== RECORDS SHOWN

(** C5. In a pass that fetched the Worker the steps make their calls in the
    fixed order: the fetch (0), Cluster (1), KubeadmConfigTemplate (2),
    KubeadmControlPlane (3), AzureMachineTemplate (4), MachineDeployment
    (5), AzureCluster (6), the remote bootstrap phase (7), the status update
    (8). When stage [k] of the list is the first to return an error, [e],
    the pass ends there: the world it leaves is the one that stage left, so
    no later stage has run and nothing else is recorded, the steps that ran
    are exactly 0 to [k + 1], the stored Worker is as before, and the pass
    returns [e] wrapped as a stage failure. When every stage returns nil,
    all nine steps ran, in order, and the world is the one the status
    update left after the last stage. One of the two is the case. *)
Theorem Reconcile_stages_in_order
    (r : WorkerReconciler) (req : Request) (w : World) (worker : Worker) :
  nextFault w = None →
  mgmt w !! requestKey req = Some (RWorker worker) →
  (∀ k e,
     failsFirst (reconcilers r) worker (logCall (CGet Mgmt (requestKey req)) w) k e →
     Reconcile r req w
     = ((emptyResult, Some (stageFailure e)),
        worldAfter (take (S k) (reconcilers r)) worker
          (logCall (CGet Mgmt (requestKey req)) w))
     ∧ stagesOf (newCalls w (snd (Reconcile r req w))) = seq 0 (S (S k))
     ∧ mgmt (snd (Reconcile r req w)) !! requestKey req = mgmt w !! requestKey req)
  ∧ (allSucceed (reconcilers r) worker (logCall (CGet Mgmt (requestKey req)) w) →
     stagesOf (newCalls w (snd (Reconcile r req w))) = [0; 1; 2; 3; 4; 5; 6; 7; 8]
     ∧ snd (Reconcile r req w)
       = snd (Status_Update (reconciledWorker (clock w) worker)
                (worldAfter (reconcilers r) worker
                   (logCall (CGet Mgmt (requestKey req)) w))))
  ∧ (allSucceed (reconcilers r) worker (logCall (CGet Mgmt (requestKey req)) w)
     ∨ ∃ k e, (k < 7)%nat
              ∧ failsFirst (reconcilers r) worker
                  (logCall (CGet Mgmt (requestKey req)) w) k e).
Proof.
  intros Hf Hw. split_and!.
  - intros k e Hfail.
    destruct (Reconcile_failing_stage r req w worker k e Hf Hw Hfail)
      as (Heq & (l & Hcalls & Hl & Hs) & Hm).
    split_and!; [done| |done].
    rewrite Hcalls, stagesOf_fetch, Hs; [done|]. by apply stages_not_fetch.
  - intros Hall.
    destruct (Reconcile_succeeding_stages r req w worker Hf Hw Hall)
      as (Heq & l & Hcalls & Hl & Hs).
    split.
    + rewrite Hcalls.
      change ((CGet Mgmt (requestKey req) :: l) ++ ?x)
        with (CGet Mgmt (requestKey req) :: (l ++ x)).
      rewrite stagesOf_fetch, stagesOf_status, Hs; [done..|].
      apply Forall_app. split; [by apply stages_not_fetch|by repeat constructor].
    + rewrite Heq. unfold deferredStatusUpdate.
      by destruct (Status_Update _ _) as [[] ?].
  - destruct (stages_succeed_or_fail (reconcilers r) worker
                (logCall (CGet Mgmt (requestKey req)) w)) as [?|(k & e & Hfail)];
      [by left|right].
    exists k, e. split; [|done].
    destruct Hfail as [Hk _]. unfold stageResult in Hk.
    destruct (reconcilers r !! k) eqn:Hlk; [|done].
    apply lookup_lt_Some in Hlk. simpl in Hlk. lia.
Qed.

====

**WHAT TO WORK ON**
Print every record exactly as written.

**RESULT OF THIS TASK**
(** C5. In a pass that fetched the Worker the steps make their calls in the
    fixed order: the fetch (0), Cluster (1), KubeadmConfigTemplate (2),
    KubeadmControlPlane (3), AzureMachineTemplate (4), MachineDeployment
    (5), AzureCluster (6), the remote bootstrap phase (7), the status update
    (8). When stage [k] of the list is the first to return an error, [e],
    the pass ends there: the world it leaves is the one that stage left, so
    no later stage has run and nothing else is recorded, the steps that ran
    are exactly 0 to [k + 1], the stored Worker is as before, and the pass
    returns [e] wrapped as a stage failure. When every stage returns nil,
    all nine steps ran, in order, and the world is the one the status
    update left after the last stage. One of the two is the case. *)
Theorem Reconcile_stages_in_order
    (r : WorkerReconciler) (req : Request) (w : World) (worker : Worker) :
  nextFault w = None →
  mgmt w !! requestKey req = Some (RWorker worker) →
  (∀ k e,
     failsFirst (reconcilers r) worker (logCall (CGet Mgmt (requestKey req)) w) k e →
     Reconcile r req w
     = ((emptyResult, Some (stageFailure e)),
        worldAfter (take (S k) (reconcilers r)) worker
          (logCall (CGet Mgmt (requestKey req)) w))
     ∧ stagesOf (newCalls w (snd (Reconcile r req w))) = seq 0 (S (S k))
     ∧ mgmt (snd (Reconcile r req w)) !! requestKey req = mgmt w !! requestKey req)
  ∧ (allSucceed (reconcilers r) worker (logCall (CGet Mgmt (requestKey req)) w) →
     stagesOf (newCalls w (snd (Reconcile r req w))) = [0; 1; 2; 3; 4; 5; 6; 7; 8]
     ∧ snd (Reconcile r req w)
       = snd (Status_Update (reconciledWorker (clock w) worker)
                (worldAfter (reconcilers r) worker
                   (logCall (CGet Mgmt (requestKey req)) w))))
  ∧ (allSucceed (reconcilers r) worker (logCall (CGet Mgmt (requestKey req)) w)
     ∨ ∃ k e, (k < 7)%nat
              ∧ failsFirst (reconcilers r) worker
                  (logCall (CGet Mgmt (requestKey req)) w) k e).
Proof.
  intros Hf Hw. split_and!.
  - intros k e Hfail.
    destruct (Reconcile_failing_stage r req w worker k e Hf Hw Hfail)
      as (Heq & (l & Hcalls & Hl & Hs) & Hm).
    split_and!; [done| |done].
    rewrite Hcalls, stagesOf_fetch, Hs; [done|]. by apply stages_not_fetch.
  - intros Hall.
    destruct (Reconcile_succeeding_stages r req w worker Hf Hw Hall)
      as (Heq & l & Hcalls & Hl & Hs).
    split.
    + rewrite Hcalls.
      change ((CGet Mgmt (requestKey req) :: l) ++ ?x)
        with (CGet Mgmt (requestKey req) :: (l ++ x)).
      rewrite stagesOf_fetch, stagesOf_status, Hs; [done..|].
      apply Forall_app. split; [by apply stages_not_fetch|by repeat constructor].
    + rewrite Heq. unfold deferredStatusUpdate.
      by destruct (Status_Update _ _) as [[] ?].
  - destruct (stages_succeed_or_fail (reconcilers r) worker
                (logCall (CGet Mgmt (requestKey req)) w)) as [?|(k & e & Hfail)];
      [by left|right].
    exists k, e. split; [|done].
    destruct Hfail as [Hk _]. unfold stageResult in Hk.
    destruct (reconcilers r !! k) eqn:Hlk; [|done].
    apply lookup_lt_Some in Hlk. simpl in Hlk. lia.
Qed.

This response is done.